Ces anachronismes, en se renforçant, confirment la bonne vieille règle invariable de l’interprétation stratégique : par définition, toutes les idéologies pratiquent le double voire le triple langage (et leurs adeptes les premiers s’abusent eux-mêmes), elles n’en disposent pas moins des moyens mentaux de maîtriser les excès de cette rationalisation irrationnelle de l’agir – tout comme les théologiens avaient trouvé les techniques intellectuelles de contrôle des passions dogmatiques et schismatiques. Qu’elles les perdent, et elles perdent aussi les moyens de communiquer entre elles – comme c’est aussi le cas des dispositifs ouvertement dogmatiques ou hérétiques de l’histoire des religions. Dans le cas russe, la tonalité de plus en plus tendue et dénonciatrice des discours en vogue, quelles qu’en soient par ailleurs les références idéologiques, ne laisse aucune place au doute : les instances de l’autocontrôle nécessaire à l’échange s’érodent, les idéologies servent de moins en moins à une demande d’identité et de plus en plus à un désir d’exclusion et d’excommunication – dont les décisions militaires et diplomatiques de ces dernières années, l’affaire syrienne en particulier,  confirment les progrès.

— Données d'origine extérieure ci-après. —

(** * Speech capture of the L.A.U.R.A. Raspberry Pi client

    A shallow embedding of [src/audio/speech_processor.py]
    ([SpeechProcessor.capture_speech_with_unified_vad] and
    [SpeechProcessor.capture_speech_push_to_talk]) together with the
    properties of its voice-activity loop, its transcript filters and
    its clean-up discipline.

    Modelling conventions.
    - Python floats ([time.monotonic()], thresholds, durations,
      energies) are exact rationals [Q]; comparisons and arithmetic are
      those of the source, without binary64 rounding.
    - Python [str] values are [string]s whose characters are code points
      below 256 (Latin-1); [str.strip], [str.lower] and [str.split] are
      written out for that range.
    - Collaborators that the source only calls (audio manager, keyboard,
      recognizer, clock) are driven by explicit inputs: one [Tick] per
      loop iteration, and a [Recognizer] interface with its own state.
    - A call that raises a Python [Exception] yields [Exc]; every side
      effect on a collaborator is logged as an [Action].
    - [print] calls are left out, except the rate-limited partial text. *)

From Stdlib Require Import ZArith QArith Qabs Qround Bool List Lia Lqa.
From Stdlib Require Import Strings.Ascii Strings.String Strings.Byte.
Import ListNotations.

Local Open Scope Z_scope.

(** ** Python strings (Latin-1 range) *)

Module PyStr.

Local Open Scope string_scope.

(** [str.isspace] on one code point below 256: TAB..CR, FS..US, space,
    NEL (0x85) and NBSP (0xA0). *)
Definition isspace (c : ascii) : bool :=
  let n := N_of_ascii c in
  ((9 <=? n) && (n <=? 13) || (28 <=? n) && (n <=? 32)
   || (n =? 133) || (n =? 160))%N.

Arguments isspace : simpl never.

(** [str.lower] on one code point below 256: A..Z and the accented
    capitals 0xC0..0xDE (the multiplication sign 0xD7 left alone) move
    up by 32. *)
Definition lower_char (c : ascii) : ascii :=
  let n := N_of_ascii c in
  if ((65 <=? n) && (n <=? 90)
      || (192 <=? n) && (n <=? 222) && negb (n =? 215))%N
  then ascii_of_N (n + 32) else c.

Fixpoint lower (s : string) : string :=
  match s with
  | EmptyString => EmptyString
  | String c r => String (lower_char c) (lower r)
  end.

Definition is_empty (s : string) : bool :=
  match s with EmptyString => true | String _ _ => false end.

Fixpoint lstrip (s : string) : string :=
  match s with
  | EmptyString => EmptyString
  | String c r => if isspace c then lstrip r else s
  end.

Fixpoint rstrip (s : string) : string :=
  match s with
  | EmptyString => EmptyString
  | String c r =>
      let r' := rstrip r in
      if isspace c && is_empty r' then EmptyString else String c r'
  end.

(** [s.strip()] *)
Definition strip (s : string) : string := rstrip (lstrip s).

(** [s.split()]: the maximal runs of non-whitespace characters.
    [cur] is the word being read. *)
Fixpoint split_from (cur : string) (s : string) : list string :=
  match s with
  | EmptyString => if is_empty cur then [] else [cur]
  | String c r =>
      if isspace c
      then (if is_empty cur then split_from EmptyString r
            else cur :: split_from EmptyString r)
      else split_from (cur ++ String c EmptyString) r
  end.

Definition split (s : string) : list string := split_from EmptyString s.

(** A string that is empty or starts with a visible character. *)
Definition starts_clean (s : string) : bool :=
  match s with EmptyString => true | String c _ => negb (isspace c) end.

(** [len(s)] *)
Definition len (s : string) : Z := Z.of_nat (String.length s).

End PyStr.

(** ** Transcript filters *)

(** Lines 194-229 of [capture_speech_with_unified_vad]: what the timed
    capture returns for the recognizer's final text. *)
Definition vad_accept (final_transcript : string) : option string :=
  if PyStr.is_empty final_transcript then None
  else
    let final_transcript := PyStr.strip final_transcript in
    if PyStr.is_empty final_transcript then None
    else if String.eqb (PyStr.strip (PyStr.lower final_transcript)) "the"
    then None
    else
      let num_words := Z.of_nat (List.length (PyStr.split final_transcript)) in
      let min_chars_single := 2 in
      let min_words_overall := 1 in
      let min_transcript_length := 2 in
      if (num_words =? 0) || (PyStr.len final_transcript <? min_transcript_length)
      then None
      else if num_words <? min_words_overall then None
      else if (num_words =? 1) && (PyStr.len final_transcript <? min_chars_single)
      then None
      else Some final_transcript.

(** Lines 300-311 of [capture_speech_push_to_talk]. *)
Definition ptt_accept (final_transcript : string) : option string :=
  if PyStr.is_empty final_transcript then None
  else
    let final_transcript := PyStr.strip final_transcript in
    if String.eqb (PyStr.strip (PyStr.lower final_transcript)) "the"
    then None
    else if PyStr.is_empty final_transcript then None
    else Some final_transcript.
(** X8: every chunk a run yields, events and terminator alike and
    whatever the documents, the tokens and the error messages contain,
    is one well-framed record of the event stream: the six characters
    [data: ], then characters from space to tilde only (so no line
    break), then exactly two line feeds. *)
Theorem X8_chunks_are_framed env l r rp :
  Forall framed (Gen.yields (fst (run_pipeline env l r rp))).
Proof.
  destruct (run_pipeline_cases env l r rp) as (evs & effs & -> & Hy & _).
  cbn [fst]. rewrite Hy. apply Forall_app. split.
  - apply Forall_forall. intros c Hc. apply in_map_iff in Hc.
    destruct Hc as (ev & <- & _). apply sse_framed.
  - apply Forall_cons; [|apply Forall_nil].
    exists (py "[DONE]"). split; [reflexivity|].
    change (py "[DONE]") with [91; 68; 79; 78; 69; 93].
    printable_chars. apply Forall_nil.
Qed.

(** ** Data flow *)

(** X14: after step 1 the primary document reaches the backend only
    through the text collected from step 1: two runs in the same
    environment, on different documents but with the same resume text,
    whose collected step-1 texts agree make the same second, third and
    fourth backend call. *)
Theorem X14_document_flows_through_step1 env l l' r r' rp rp' text text' resume1 client :
  extract_pdf_text env l = Ok text ->
  extract_pdf_text env l' = Ok text' ->
  effective_resume env r rp = Ok resume1 ->
  effective_resume env r' rp' = Ok resume1 ->
  get_client env = Ok client ->
  read_back (step_outcome env client SYS_SUMMARIZER (summary_prompt text)) =
    read_back (step_outcome env client SYS_SUMMARIZER (summary_prompt text')) ->
  List.length (Gen.calls (fst (run_pipeline env l r rp))) = 4%nat /\
  tl (Gen.calls (fst (run_pipeline env l r rp))) =
    tl (Gen.calls (fst (run_pipeline env l' r' rp'))).
Proof.
  intros H1 H1' H2 H2' H3 Hsame.
  rewrite (run_pipeline_steps env l r rp text resume1 client H1 H2 H3).
  rewrite (run_pipeline_steps env l' r' rp' text' resume1 client H1' H2' H3).
  cbn [fst]. rewrite !calls_trace. cbn [tl List.length].
  unfold steps_of. cbn [p1 p2 p3 p4 o1 o2 o3 o4].
  rewrite Hsame. auto.
Qed.
(** * EagleAI backend: resume storage and student endpoints

    A shallow embedding of [backend_python/main.py].  The MongoDB collection
    [students_collection] is a finite map from ObjectId (canonical lower-case
    hexadecimal text) to student documents, the upload directory is a finite
    map from path to file contents, and every endpoint is a function in a
    state-and-exception monad over that world.  Python exceptions do not roll
    the world back, so a raised exception is returned together with the world
    reached so far. *)

From Stdlib Require Import ZArith QArith Strings.String Strings.Ascii Strings.Byte Bool Lia.
From stdpp Require Import base option gmap strings list fin_maps.

Local Open Scope Z_scope.

(** ** Documents *)

Module ResumeFile.
(** The dictionary [resume_data] that [upload_student_resume] stores under
    the key [resumeFile].  It is the only writer of that key and always
    stores the five keys together, so the test
    ["filePath" in student["resumeFile"]] made before the old file is
    deleted holds whenever the key [resumeFile] is there. *)
Record t := mk {
  originalName : string;
  fileName : string;
  filePath : string;
  fileSize : Z;
  uploadedAt : string
}.
End ResumeFile.

Module ResumeAnalysis.
(** The dictionary [analysis] that [analyze_student_resume] stores under
    the key [resumeAnalysis]. *)
Record t := mk {
  overallScore : Q;
  categoryScores : list (string * Z);
  strengths : list string;
  priorityImprovements : list string;
  overallAssessment : string;
  lastAnalyzed : string
}.

Definition with_lastAnalyzed (stamp : string) (a : t) : t :=
  mk (overallScore a) (categoryScores a) (strengths a)
     (priorityImprovements a) (overallAssessment a) stamp.
End ResumeAnalysis.

Module StudentCreate.
(** The pydantic request model [StudentCreate]. *)
Record t := mk {
  name : string;
  email : string;
  university : option string;
  major : option string;
  graduationYear : option Z;
  skills : list string;
  interests : list string;
  careerGoals : list string;
  jobPreferences : list (string * string)
}.
End StudentCreate.

Module Student.
(** A document of the [students] collection, without its [_id], which is
    the key of the collection map.  The three resume keys are optional:
    they are absent until written and are removed by [$unset]. *)
Record t := mk {
  name : string;
  email : string;
  university : option string;
  major : option string;
  graduationYear : option Z;
  skills : list string;
  interests : list string;
  careerGoals : list string;
  jobPreferences : list (string * string);
  isActive : bool;
  createdAt : string;
  lastLogin : string;
  resumeFile : option ResumeFile.t;
  resumeText : option string;
  resumeAnalysis : option ResumeAnalysis.t
}.

(** [{"$set": {"resumeFile": rf}}] *)
Definition set_resumeFile (rf : ResumeFile.t) (s : t) : t :=
  mk (name s) (email s) (university s) (major s) (graduationYear s)
     (skills s) (interests s) (careerGoals s) (jobPreferences s)
     (isActive s) (createdAt s) (lastLogin s)
     (Some rf) (resumeText s) (resumeAnalysis s).

(** [{"$set": {"resumeAnalysis": a}}] *)
Definition set_resumeAnalysis (a : ResumeAnalysis.t) (s : t) : t :=
  mk (name s) (email s) (university s) (major s) (graduationYear s)
     (skills s) (interests s) (careerGoals s) (jobPreferences s)
     (isActive s) (createdAt s) (lastLogin s)
     (resumeFile s) (resumeText s) (Some a).

(** [{"$unset": {"resumeFile": "", "resumeText": "", "resumeAnalysis": ""}}] *)
Definition unset_resume (s : t) : t :=
  mk (name s) (email s) (university s) (major s) (graduationYear s)
     (skills s) (interests s) (careerGoals s) (jobPreferences s)
     (isActive s) (createdAt s) (lastLogin s)
     None None None.

End Student.

(** ** Responses *)

Module ResumeInfo.
(** The pydantic response model [ResumeInfo]. *)
Record t := mk {
  id : string;
  fileName : string;
  fileUrl : string;
  uploadedAt : string;
  fileSize : Z;
  analysis : option ResumeAnalysis.t
}.
End ResumeInfo.

Module ResumeUploadResponse.
Record t := mk { message : string; resume : ResumeInfo.t }.
End ResumeUploadResponse.

Module FileResponse.
(** [FileResponse(path=..., filename=..., media_type=...)]; [body] is what
    the framework streams to the client, the contents of the file at
    [path]. *)
Record t := mk {
  path : string;
  filename : string;
  media_type : string;
  body : list byte
}.
End FileResponse.

Module AnalyzeResponse.
Record t := mk { message : string; analysis : ResumeAnalysis.t }.
End AnalyzeResponse.

Module CreatedStudent.
(** The dictionary under [student] in the answer of [create_student]. *)
Record t := mk {
  id : string;
  name : string;
  email : string;
  university : option string;
  major : option string
}.
End CreatedStudent.

(** ** Exceptions, world and environment *)

Inductive exn :=
| HTTPException (status_code : Z) (detail : string)
| InvalidId      (* bson.errors.InvalidId, raised by ObjectId(...) *)
| OSError        (* raised by open, write and unlink *)
| PyMongoError.  (* raised by update_one and insert_one *)

Record World := mkWorld {
  students_collection : gmap string Student.t;
  files : gmap string (list byte)
}.

(** What [open(file_path, "wb")] followed by [buffer.write(content)] can do:
    complete, fail before the file is created, or fail after the file was
    created with only [written] in it. *)
Inductive write_outcome :=
| WriteCompletes
| OpenFails
| WriteFails (written : list byte).

(** Everything a request reads from outside the world: the clock, the
    identifier the driver generates for an insert, which of the effectful
    calls made after the student was fetched raise, and whether reading the
    cursor of the listing raises. *)
Record Env := mkEnv {
  now_strftime : string;      (* datetime.now().strftime("%Y%m%d%H%M%S") *)
  now_isoformat : string;     (* first datetime.now().isoformat() *)
  now_isoformat' : string;    (* second datetime.now().isoformat() *)
  inserted_id : string;       (* _id generated by insert_one *)
  unlink_raises : bool;
  write_does : write_outcome;
  update_raises : bool;
  insert_raises : bool;
  find_raises : bool          (* the cursor of students_collection.find(...) *)
}.

(** ** The state-and-exception monad of a request *)

Definition M (A : Type) : Type := World -> (exn + A) * World.

Definition ret {A} (a : A) : M A := fun w => (inr a, w).
Definition raise {A} (e : exn) : M A := fun w => (inl e, w).
Definition bind {A B} (m : M A) (k : A -> M B) : M B :=
  fun w => match m w with
           | (inr a, w') => k a w'
           | (inl e, w') => (inl e, w')
           end.

(** [try: body except ...: handler] *)
Definition try_except {A} (body : M A) (handler : exn -> M A) : M A :=
  fun w => match body w with
           | (inr a, w') => (inr a, w')
           | (inl e, w') => handler e w'
           end.

Notation "'let*' x ':=' m 'in' k" := (bind m (fun x => k))
  (at level 10, x name, m at level 100, k at level 200).
Notation "m ';;' k" := (bind m (fun _ => k))
  (at level 100, k at level 200, right associativity).

(** [if c: raise e] *)
Definition raise_if (c : bool) (e : exn) : M unit :=
  if c then raise e else ret tt.

(** The handler clauses
    [except HTTPException: raise] / [except Exception: raise HTTPException(500, detail)]. *)
Definition reraise_http_else_500 {A} (detail : string) (e : exn) : M A :=
  match e with
  | HTTPException _ _ => raise e
  | _ => raise (HTTPException 500 detail)
  end.

(** The single clause [except Exception: raise HTTPException(500, detail)].
    [HTTPException] is a subclass of [Exception], so this clause catches it
    too. *)
Definition any_exception_500 {A} (detail : string) (e : exn) : M A :=
  raise (HTTPException 500 detail).

(** ** Configuration *)

Definition UPLOAD_DIR : string := "uploads/resumes".
Definition MAX_FILE_SIZE : Z := 5 * 1024 * 1024.

(** ** Library calls *)

Definition is_hex_digit (c : ascii) : bool :=
  let n := nat_of_ascii c in
  ((48 <=? n) && (n <=? 57) || (65 <=? n) && (n <=? 70) || (97 <=? n) && (n <=? 102))%nat.

Definition lower_hex_digit (c : ascii) : ascii :=
  let n := nat_of_ascii c in
  if ((65 <=? n) && (n <=? 70))%nat then ascii_of_nat (n + 32) else c.

(** [Py_ISSPACE]: the six ASCII blanks. *)
Definition is_space (c : ascii) : bool :=
  let n := nat_of_ascii c in
  ((n =? 32) || (9 <=? n) && (n <=? 13))%nat.

(** [binascii.hexlify(bytes.fromhex(s))]: [bytes.fromhex] skips ASCII blanks
    before each byte and reads a byte from two adjacent hexadecimal digits of
    either case; it raises [ValueError] (here [None]) on anything else.  The
    bytes are rendered as [hexlify] prints them, two lower-case digits
    each. *)
Fixpoint fromhex (s : string) : option string :=
  match s with
  | EmptyString => Some EmptyString
  | String c s' =>
      if is_space c then fromhex s'
      else if is_hex_digit c then
        match s' with
        | EmptyString => None
        | String d s'' =>
            if is_hex_digit d
            then match fromhex s'' with
                 | Some rest =>
                     Some (String (lower_hex_digit c) (String (lower_hex_digit d) rest))
                 | None => None
                 end
            else None
        end
      else None
  end.

(** bson accepts a string as an ObjectId when it has 24 characters and
    [bytes.fromhex] accepts it: 24 hexadecimal digits, or fewer digit pairs
    with blanks around them. *)
Definition is_object_id (s : string) : bool :=
  (String.length s =? 24)%nat && bool_decide (is_Some (fromhex s)).

(** [str(ObjectId(s))] for an accepted [s]: its bytes in lower-case
    hexadecimal.  For 24 hexadecimal digits this is [s] in lower case. *)
Definition object_id_text (s : string) : string :=
  default EmptyString (fromhex s).

(** [ObjectId(student_id)]: the identifier in canonical form (what
    [str(ObjectId(...))] prints), or [InvalidId]. *)
Definition ObjectId (student_id : string) : M string :=
  if is_object_id student_id
  then ret (object_id_text student_id)
  else raise InvalidId.

(** [s.endswith(suffix)] *)
Definition endswith (s suffix : string) : bool :=
  let n := String.length s in
  let m := String.length suffix in
  ((m <=? n)%nat && String.eqb (substring (n - m) m s) suffix).

(** [len(content)] *)
Definition len (content : list byte) : Z := Z.of_nat (length content).

(** [UPLOAD_DIR / filename] rendered by [str]. *)
Definition path_join (dir filename : string) : string :=
  dir +:+ "/" +:+ filename.

(** [students_collection.find_one({"_id": oid})] *)
Definition find_one_by_id (oid : string) : M (option Student.t) :=
  fun w => (inr (students_collection w !! oid), w).

(** [students_collection.find_one({"email": email})] *)
Definition find_one_by_email (email : string) : M (option (string * Student.t)) :=
  fun w =>
    (inr (List.find (fun kv => String.eqb (Student.email (snd kv)) email)
                    (map_to_list (students_collection w))), w).

(** [students_collection.update_one({"_id": oid}, update)] *)
Definition update_one (env : Env) (oid : string) (update : Student.t -> Student.t) : M unit :=
  fun w =>
    if update_raises env then (inl PyMongoError, w)
    else (inr tt, mkWorld (alter update oid (students_collection w)) (files w)).

(** [students_collection.insert_one(doc)]: the driver generates the [_id];
    the server refuses a duplicate [_id]. *)
Definition insert_one (env : Env) (doc : Student.t) : M string :=
  fun w =>
    if insert_raises env then (inl PyMongoError, w)
    else match students_collection w !! inserted_id env with
         | Some _ => (inl PyMongoError, w)
         | None => (inr (inserted_id env),
                    mkWorld (<[inserted_id env := doc]> (students_collection w)) (files w))
         end.
(** For 0 < cap < maxLen < 2^24 the factor is a float strictly between
    0 and 1. *)
Lemma factor_in_unit_interval (cap maxLen : Z) :
  0 < cap < maxLen -> maxLen < 2 ^ 24 ->
  let f := F32.div (F32.of_int cap) (F32.of_int maxLen) in
  F32.ltb F32.zero f = true /\ F32.ltb f F32.one = true.
Proof.
  intros [Hc Hcm] Hm f. subst f.
  destruct cap as [|c|c]; try lia. destruct maxLen as [|m|m]; try lia.
  rewrite !of_int_canonical by lia.
  destruct (div_canonical c m Hcm Hm) as (mf & ef & -> & Hef).
  split; [reflexivity|].
  unfold F32.ltb, SFltb.
  change F32.one with (S754_finite false 8388608 (-23)).
  cbn [SFcompare].
  replace (ef ?= -23) with Lt by (symmetry; apply Z.compare_lt_iff; lia).
  reflexivity.
Qed.

(** *** Signs: rounding keeps the sign, a quotient has the product's *)

Lemma round_aux_sign (sx : bool) (mx ex : Z) (lx : location) :
  sign_bit (binary_round_aux 24 128 sx mx ex lx) = None \/
  sign_bit (binary_round_aux 24 128 sx mx ex lx) = Some sx.
Proof.
  unfold binary_round_aux.
  destruct (shr_fexp 24 128 mx ex lx) as [m1 e1].
  destruct (shr_fexp 24 128 _ e1 loc_Exact) as [m2 e2].
  destruct (shr_m m2); [right | | left]; try reflexivity.
  destruct (e2 <=? 128 - 24); right; reflexivity.
Qed.

Lemma of_int_sign (n : Z) :
  sign_bit (F32.of_int n) = None \/
  sign_bit (F32.of_int n) = Some (n <? 0).
Proof.
  unfold F32.of_int, F32.prec, F32.emax, binary_normalize.
  destruct n as [|n|n]; [right; reflexivity | |];
    unfold binary_round; destruct (shl_align _ _ _) as [mz ez];
    apply round_aux_sign.
Qed.

Lemma div_sign (x y : float) :
  sign_bit (F32.div x y) = None \/
  exists sx sy, sign_bit x = Some sx /\ sign_bit y = Some sy /\
                sign_bit (F32.div x y) = Some (xorb sx sy).
Proof.
  unfold F32.div, F32.prec, F32.emax.
  destruct x as [sx|sx| |sx mx ex], y as [sy|sy| |sy my ey];
    cbn [SFdiv sign_bit]; try (left; reflexivity);
    try (right; exists sx, sy; repeat split; reflexivity).
  destruct (SFdiv_core_binary 24 128 (Z.pos mx) ex (Z.pos my) ey)
    as [[mz ez] lz].
  destruct (round_aux_sign (xorb sx sy) mz ez lz) as [N | P];
    [now left | right; now exists sx, sy].
Qed.

Lemma negative_not_positive (f : float) :
  sign_bit f = None \/ sign_bit f = Some true ->
  F32.ltb F32.zero f = false.
Proof.
  destruct f as [s|s| |s m e]; cbn [sign_bit]; intros [H | H];
    try discriminate; try reflexivity; injection H as ->; reflexivity.
Qed.
(** * Curricular adaptations tracker: local store, API client, dual write,
      merge on read and sign-in fallback

    A shallow embedding of [src/lib/storage.ts], [src/lib/api.ts] and of the
    data operations of the [AdaptationForm], [ReportForm], [StudentReport]
    and [AuthContext] components, followed by the properties of the
    specification that talk about them.

    JavaScript values are embedded as the inductive [jsval]; an object is the
    list of its own properties in insertion order.  The browser's
    [localStorage] is a record with one slot per key the program uses; the
    clock, the random generator, the JSON serialiser and the remote services
    are interfaces ([Platform], [Remote]) the program is parametrised by. *)

From Stdlib Require Import String Ascii List ZArith Bool Lia DecimalString.
Import ListNotations.
Local Open Scope string_scope.
Local Open Scope list_scope.

Set Implicit Arguments.
Set Warnings "-register-all".

(* ================================================================== *)
(** ** JavaScript values *)
(* ================================================================== *)

(** Numbers are restricted to the integers: the program only handles
    identifiers, HTTP status codes and clock readings. *)
Inductive jsval : Type :=
| JUndefined
| JNull
| JBool (b : bool)
| JNum (n : Z)
| JStr (s : string)
| JArr (items : list jsval)
| JObj (props : list (string * jsval)).
Lemma uniform_collect_results depth name :
  uniform (collect_results udp from_text depth name).
Proof.
  unfold collect_results, dns_name_from_text, lookup.
  repeat (apply uniform_bind;
          [first [apply uniform_lift | apply uniform_recursive_dns_lookup]
          |intros ?]).
  apply uniform_ret.
Qed.

End Static.

(** ** The result collector and the cached loop of [main] *)

Section CollectorFacts.

Variable udp : list Event -> Query -> string -> Z -> Try Message.
Variable from_text : string -> Try string.

Lemma for_each_log {A} (body : A -> M unit) (ev : A -> list Event) l :
  (forall x log, body x log = (Ret tt, log ++ ev x)) ->
  forall log, for_each l body log = (Ret tt, log ++ flat_map ev l).
Proof.
  intros Hbody. induction l as [|x l IH]; intros log; cbn.
  - now rewrite app_nil_r.
  - unfold bind. rewrite Hbody, IH. now rewrite <- app_assoc.
Qed.

(** A loop whose every step either returns after adding its events or
    raises: it returns after adding all of them, or it raises. *)
Lemma for_each_cases {A} (P : Exception -> Prop) (body : A -> M unit)
    (ev : A -> list Event) l :
  (forall x,
      (forall log, body x log = (Ret tt, log ++ ev x))
      \/ (exists e events,
            P e /\ forall log, body x log = (Raise e, log ++ events))) ->
  (forall log, for_each l body log = (Ret tt, log ++ flat_map ev l))
  \/ (exists e events,
        P e /\ forall log, for_each l body log = (Raise e, log ++ events)).
Proof.
  intros Hbody. induction l as [|x l IH].
  - left. intros log. cbn. unfold ret. now rewrite app_nil_r.
  - destruct (Hbody x) as [Hok|(e & events & He & Hraise)].
    + destruct IH as [Hall|(e & events & He & Hraise)].
      * left. intros log. cbn [for_each flat_map]. unfold bind.
        now rewrite Hok, Hall, app_assoc.
      * right. exists e, (ev x ++ events). split; [assumption|].
        intros log. cbn [for_each]. unfold bind.
        now rewrite Hok, Hraise, app_assoc.
    + right. exists e, events. split; [assumption|].
      intros log. cbn [for_each]. unfold bind. now rewrite Hraise.
Qed.

Lemma for_each_log_in {A} (body : A -> M unit) (ev : A -> list Event) l :
  (forall x, In x l -> forall log, body x log = (Ret tt, log ++ ev x)) ->
  forall log, for_each l body log = (Ret tt, log ++ flat_map ev l).
Proof.
  induction l as [|x l IH]; intros Hbody log; cbn.
  - unfold ret. now rewrite app_nil_r.
  - unfold bind. rewrite Hbody by now left.
    rewrite IH by (intros y Hy; apply Hbody; now right).
    now rewrite <- app_assoc.
Qed.

(** [str.format] raises nothing but [KeyError]. *)
Lemma str_format_raises fmt_str result e :
  str_format fmt_str result = Raises e -> exists key, e = KeyError key.
Proof.
  unfold str_format. induction (format_fields fmt_str) as [|field rest IH];
    cbn; [discriminate|].
  destruct (result !! field); [|intros [= <-]; now exists field].
  destruct (format_values rest result); [discriminate|].
  intros [= <-]. now apply IH.
Qed.

(** [print_results] prints all the lines of the result, or raises a
    [KeyError]; which of the two does not depend on the log. *)
Lemma print_results_cases results :
  (forall log, print_results results log = (Ret tt, log ++ printed results))
  \/ (exists e events,
        (exists key, e = KeyError key)
        /\ forall log, print_results results log = (Raise e, log ++ events)).
Proof.
  unfold print_results, printed. apply for_each_cases.
  intros [rtype fmt_str]. apply for_each_cases. intros result.
  destruct (str_format fmt_str result) as [values|e] eqn:Hformat.
  - left. intros log. reflexivity.
  - right. exists e, []. split; [eapply str_format_raises, Hformat|].
    intros log. unfold bind, lift, raise. now rewrite app_nil_r.
Qed.

(** Once it has returned for a result, it returns for it from every log. *)
Lemma print_results_returned results log log' :
  print_results results log = (Ret tt, log') ->
  forall log2, print_results results log2 = (Ret tt, log2 ++ printed results).
Proof.
  intros Hrun.
  destruct (print_results_cases results) as [Hall|(e & events & _ & Hraise)];
    [assumption|].
  rewrite Hraise in Hrun. discriminate.
Qed.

Qui dit anachronisme chronique dit pathologie du contretemps. La Russie, faut-il en conclure, se sent débordée : encerclée, et ses anachronismes idéologiques traduisent cette phobie. Ils disent aussi qu’elle n’a pas trouvé de voie nouvelle, et pas trouvé non plus le désir d’en inventer une : le régime soviétique a disparu, mais pas tous ses appareils, pas tout son personnel, pas tous ses objectifs. Ce qui en reste louvoie à courte vue d’un cap à l’autre, à l’image du règne de Gorbatchev, star éphémère de l’eurocommunisme russe jetée avec lui aux oubliettes, ou du sort des « oligarques » tantôt adulés tantôt persécutés. Il y a comme un étrange piétinement de l’histoire russe : elle ne cesse de répéter ses différents commencements, puis elle ressasse leurs inachèvements successifs. Elle n’est pas la seule puissance condamnée à tergiverser ainsi entre deux indécisions, mais à la différence d’autres anciennes hégémonies devenues des nations sans histoire qu’on visite comme un joli musée, elle ne se résigne ni à prendre le deuil de son rang dans l’histoire universelle, ni à entrer au purgatoire des empires déchus, ni à tenter une catharsis salutaire.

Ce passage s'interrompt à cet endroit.